→ Exercise requirements
Among the entries that follow, count the lines that contain the word "QueueSize" and say how many there are, writing nothing else.

━━━ Information supplied ━━━

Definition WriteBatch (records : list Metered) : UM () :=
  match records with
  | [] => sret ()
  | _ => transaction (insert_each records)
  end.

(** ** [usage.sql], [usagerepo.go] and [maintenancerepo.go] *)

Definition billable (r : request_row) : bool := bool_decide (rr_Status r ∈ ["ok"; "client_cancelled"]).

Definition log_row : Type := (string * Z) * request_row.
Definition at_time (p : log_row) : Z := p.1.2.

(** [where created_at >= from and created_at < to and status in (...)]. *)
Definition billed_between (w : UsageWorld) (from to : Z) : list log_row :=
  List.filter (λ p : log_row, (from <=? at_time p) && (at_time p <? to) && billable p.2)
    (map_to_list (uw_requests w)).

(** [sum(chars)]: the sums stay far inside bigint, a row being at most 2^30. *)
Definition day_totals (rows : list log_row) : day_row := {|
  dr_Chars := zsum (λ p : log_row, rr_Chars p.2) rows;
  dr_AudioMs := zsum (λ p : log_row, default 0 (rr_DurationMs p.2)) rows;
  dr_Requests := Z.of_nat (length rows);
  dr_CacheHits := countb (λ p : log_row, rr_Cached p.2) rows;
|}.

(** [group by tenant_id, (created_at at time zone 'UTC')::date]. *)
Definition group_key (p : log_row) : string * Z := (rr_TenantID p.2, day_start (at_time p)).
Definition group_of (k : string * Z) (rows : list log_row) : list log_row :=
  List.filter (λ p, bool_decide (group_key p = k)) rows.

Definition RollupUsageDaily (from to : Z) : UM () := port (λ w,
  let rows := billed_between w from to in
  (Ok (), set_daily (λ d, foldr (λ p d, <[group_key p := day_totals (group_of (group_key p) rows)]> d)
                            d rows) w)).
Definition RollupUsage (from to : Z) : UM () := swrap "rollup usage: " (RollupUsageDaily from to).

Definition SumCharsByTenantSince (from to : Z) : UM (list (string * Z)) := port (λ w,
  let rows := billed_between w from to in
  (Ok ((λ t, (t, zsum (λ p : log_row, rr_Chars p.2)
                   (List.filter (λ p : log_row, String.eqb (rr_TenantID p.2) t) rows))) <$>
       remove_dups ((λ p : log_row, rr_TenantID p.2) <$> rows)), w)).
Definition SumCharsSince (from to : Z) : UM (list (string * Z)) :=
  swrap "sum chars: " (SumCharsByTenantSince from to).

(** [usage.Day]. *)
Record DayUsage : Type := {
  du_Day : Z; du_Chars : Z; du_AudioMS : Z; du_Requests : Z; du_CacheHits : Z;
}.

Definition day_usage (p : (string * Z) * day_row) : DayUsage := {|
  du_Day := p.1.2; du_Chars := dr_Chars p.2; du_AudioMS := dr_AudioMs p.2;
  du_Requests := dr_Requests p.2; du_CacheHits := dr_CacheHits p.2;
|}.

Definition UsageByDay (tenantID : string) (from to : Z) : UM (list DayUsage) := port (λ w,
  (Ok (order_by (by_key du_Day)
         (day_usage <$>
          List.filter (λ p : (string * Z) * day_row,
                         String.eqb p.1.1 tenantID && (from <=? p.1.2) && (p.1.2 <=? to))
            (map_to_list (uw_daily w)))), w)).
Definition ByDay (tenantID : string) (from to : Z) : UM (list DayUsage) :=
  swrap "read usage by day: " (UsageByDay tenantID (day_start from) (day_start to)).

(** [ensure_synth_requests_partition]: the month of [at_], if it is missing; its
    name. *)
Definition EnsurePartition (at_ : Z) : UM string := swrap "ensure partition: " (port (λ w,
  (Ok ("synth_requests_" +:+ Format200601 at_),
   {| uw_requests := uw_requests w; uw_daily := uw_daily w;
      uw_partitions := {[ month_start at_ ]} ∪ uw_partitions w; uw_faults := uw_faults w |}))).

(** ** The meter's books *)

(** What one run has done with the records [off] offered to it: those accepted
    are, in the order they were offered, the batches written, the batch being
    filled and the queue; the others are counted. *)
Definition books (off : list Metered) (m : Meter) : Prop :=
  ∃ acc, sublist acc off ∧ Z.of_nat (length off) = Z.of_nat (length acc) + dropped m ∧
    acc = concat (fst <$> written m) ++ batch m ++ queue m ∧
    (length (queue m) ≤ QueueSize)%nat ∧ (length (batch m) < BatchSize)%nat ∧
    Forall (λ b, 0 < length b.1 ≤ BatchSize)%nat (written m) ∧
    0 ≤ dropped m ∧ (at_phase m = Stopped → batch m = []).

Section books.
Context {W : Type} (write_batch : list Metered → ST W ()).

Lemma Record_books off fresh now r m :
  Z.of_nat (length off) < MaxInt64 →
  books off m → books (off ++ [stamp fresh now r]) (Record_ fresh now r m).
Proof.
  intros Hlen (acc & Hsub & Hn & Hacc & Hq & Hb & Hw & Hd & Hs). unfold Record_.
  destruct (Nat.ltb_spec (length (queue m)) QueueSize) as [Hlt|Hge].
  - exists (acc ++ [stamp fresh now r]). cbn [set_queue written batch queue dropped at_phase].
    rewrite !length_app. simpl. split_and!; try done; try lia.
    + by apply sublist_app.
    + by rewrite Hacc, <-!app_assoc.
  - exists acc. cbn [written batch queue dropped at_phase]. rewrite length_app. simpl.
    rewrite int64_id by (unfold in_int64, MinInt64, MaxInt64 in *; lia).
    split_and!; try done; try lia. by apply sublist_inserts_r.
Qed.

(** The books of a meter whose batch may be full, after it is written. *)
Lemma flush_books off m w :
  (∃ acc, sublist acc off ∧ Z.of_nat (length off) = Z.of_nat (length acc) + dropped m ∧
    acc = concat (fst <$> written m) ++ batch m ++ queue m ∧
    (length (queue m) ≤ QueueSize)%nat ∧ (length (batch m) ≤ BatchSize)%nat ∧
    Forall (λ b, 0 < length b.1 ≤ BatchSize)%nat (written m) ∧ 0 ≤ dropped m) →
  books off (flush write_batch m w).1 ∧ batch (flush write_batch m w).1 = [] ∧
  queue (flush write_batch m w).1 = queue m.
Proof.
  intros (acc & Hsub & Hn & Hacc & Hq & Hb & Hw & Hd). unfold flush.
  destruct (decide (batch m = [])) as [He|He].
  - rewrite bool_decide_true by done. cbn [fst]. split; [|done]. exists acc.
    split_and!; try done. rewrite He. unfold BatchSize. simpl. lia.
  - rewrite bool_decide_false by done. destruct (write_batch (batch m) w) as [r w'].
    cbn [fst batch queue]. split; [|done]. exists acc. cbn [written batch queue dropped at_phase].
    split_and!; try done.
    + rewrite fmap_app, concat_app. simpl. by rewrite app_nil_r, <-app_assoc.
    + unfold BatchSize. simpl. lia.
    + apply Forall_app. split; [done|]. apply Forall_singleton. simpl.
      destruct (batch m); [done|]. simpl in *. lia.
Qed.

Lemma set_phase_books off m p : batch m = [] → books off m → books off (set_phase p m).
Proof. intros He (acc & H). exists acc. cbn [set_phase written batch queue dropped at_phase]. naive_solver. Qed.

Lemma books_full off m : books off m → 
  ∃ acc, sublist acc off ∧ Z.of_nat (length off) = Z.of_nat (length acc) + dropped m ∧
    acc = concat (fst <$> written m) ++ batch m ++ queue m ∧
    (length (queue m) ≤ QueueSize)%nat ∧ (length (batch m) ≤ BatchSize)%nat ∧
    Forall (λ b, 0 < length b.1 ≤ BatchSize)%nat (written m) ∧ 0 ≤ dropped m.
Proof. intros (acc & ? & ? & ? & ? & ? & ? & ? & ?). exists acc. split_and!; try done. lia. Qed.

━━━

→ Solution for this task
4